··· Material for this task ···

Lemma finally_good s sf : good s → good sf → ControlFlowSim.free sf = true → ∀ c c', compile isVoid isErrorCode (SScope false s None (Some sf)) c = inl (tt, c') → wf c → open c →
  c_scopeStack c ≠ [] → m_catchFinallyFollowBlock c = None → ok (SScope false s None (Some sf)) c c'.
Proof.
  intros IH IHf Hfree c c' H W O Hne Hfo. cbn in H. comp_step H. rename select (openScope _ _ = _) into Ho. rename select (compile _ _ s _ = _) into Hs. rename select (finallyLabel _ _ = _) into Hl.
  rename select (compile _ _ sf _ = _) into Hf. units.
  destruct (opened_region _ _ _ _ Ho W Hne eq_refl eq_refl eq_refl eq_refl) as (f & hb & R & Op & Hre & -> & Es). rename c3 into c4, c2 into c5, c1 into c3, c0 into d.
  assert (Wd : wf d) by apply R. pose proof (o_stack _ _ _ _ _ Op) as Hst. pose proof (o_frame _ _ _ _ _ Op) as Fr. set (sid := c_scopeCount c) in *.
  destruct (opened_flags_label (anchor_flags false None (Some sf)) c Hne) as (O1 & O2 & O3 & O4 & O5 & O6 & O7 & O8).
  change (f_HasCatch (anchor_flags false None (Some sf))) with false in O6. change (f_Try (anchor_flags _ _ _)) with false in O1. change (f_Catch (anchor_flags _ _ _)) with false in O2. change (f_Finally (anchor_flags _ _ _)) with false in O3.
  destruct (IH d c3 Hs Wd) as [K M]; [apply empty_open, (sf_code _ _ _ _ _ Fr)|by rewrite Hst|rewrite Hst; by destruct (c_scopeStack c)|by left; rewrite (o_follow _ _ _ _ _ Op)|].
  assert (Es3 : scope c3 sid = scope d sid) by (rewrite (kp_scopes _ _ _ K); [done|apply (rg_sid _ _ _ _ _ R)]).
  assert (Hst3 : c_scopeStack c3 = sid :: c_scopeStack c) by (by rewrite (kp_stack _ _ _ K)).
  apply (finallyLabel_inv isVoid _ _ sid (c_scopeStack c)) in Hl as (_ & _ & cx & cy & f' & cj & Hx & Hy & Hf' & Hj & Ec4); [|done]. rewrite Es3, Es in Hx. cbn [sc_flags] in Hx. rewrite O1 in Hx. subst cx.
  apply (close_labeled_pop _ _ sid (c_scopeStack c)) in Hy; [|done|rewrite Es3, Es; cbn [sc_flags]; by rewrite O2|rewrite Es3, Es; cbn [sc_flags]; by rewrite O3]. subst cy.
  change (scope (pop c3) sid) with (scope c3 sid) in Hf'. rewrite Es3, Es in Hf'. injection Hf' as <-. change (reachable (pop c3)) with (reachable c3) in Hj.
  assert (Hn3 : m_catchFinallyFollowBlock c3 = None) by (by rewrite (kp_follow _ _ _ K), (o_follow _ _ _ _ _ Op)).
  assert (F : fstart c c3 cj c4 f).
  { eapply finally_label; [done|done|exact R|done|by apply follow_ok_none| |exact Hj|exact Ec4]. intros b Hb. congruence. }
  destruct (finally_part _ _ _ _ _ _ _ _ _ _ sf W Hne Hfo R K F IHf Hfree Hf H) as (Kc & Fe & Okf). split; [done|].
  intros fuel k hs m o w X A Hp Hev. destruct fuel as [|fuel]; [done|]. apply eval_scope in Hev as (o1 & w1 & o2 & w2 & H1 & H2 & o3 & H3 & ->).
  rewrite orb_false_r in H1. assert (o2 = o1 ∧ w2 = w1) as [-> ->] by (by destruct o1). clear H2.
  assert (X4 : ext c4 fin) by (eapply ext_trans; [apply Okf|]; eapply ext_trans; [apply (fe_ext _ _ _ _ _ Fe)|done]).
  assert (X3 : ext c3 fin) by (eapply ext_trans; [apply (fs_label _ _ _ _ _ F)|done]). assert (Xd : ext d fin) by (eapply ext_trans; [apply K|done]).
  destruct (opens_enter isVoid fin _ hb c d hs k m Op W Hne Xd A Hp) as (m1 & S1 & Hp1 & _ & Hw1). rewrite <-Hw1 in H1.
  assert (Ad : around (hs ++ [hb]) k d).
  { eapply guard_around; [apply R|done| |apply (sf_array _ _ _ _ _ Fr)|done|].
    - rewrite Es. cbn [sc_frame]. rewrite child_frame, (a_frame _ _ _ _ A), next_frame_of by done. done.
    - rewrite Es. cbn [sc_flags]. by rewrite O6, orb_false_r. }
  pose proof (M _ _ _ _ _ _ X3 Ad Hp1 H1) as Hpost.
  destruct (region_pending _ _ _ _ _ _ _ _ _ _ _ _ _ W R K F X4 (Hre (pr_reach _ _ _ _ Hp)) Hpost) as (m2 & S2 & Fp).
  assert (ControlFlowSim.free (SScope false s None (Some sf)) = false) as -> by (cbn; by rewrite andb_false_r).
  eapply post_steps; [by eapply steps_trans|done|]. eapply finally_sim; try done. pose proof (grows_count _ _ _ _ (rg_grows _ _ _ _ _ R)). pose proof (grows_count _ _ _ _ (kp_grows _ _ _ K)).
  pose proof (grows_count _ _ _ _ (lb_grows _ _ _ _ _ _ _ _ (fs_label _ _ _ _ _ F))). lia.
Qed.
End finally.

···

**Work task:** In the answer, return exactly the lines from the line containing "pose proof (grows_count _ _ _ _ (lb_grows" to the end of the records above, and no others.

**Final answer:**
  pose proof (grows_count _ _ _ _ (lb_grows _ _ _ _ _ _ _ _ (fs_label _ _ _ _ _ F))). lia.
Qed.
End finally.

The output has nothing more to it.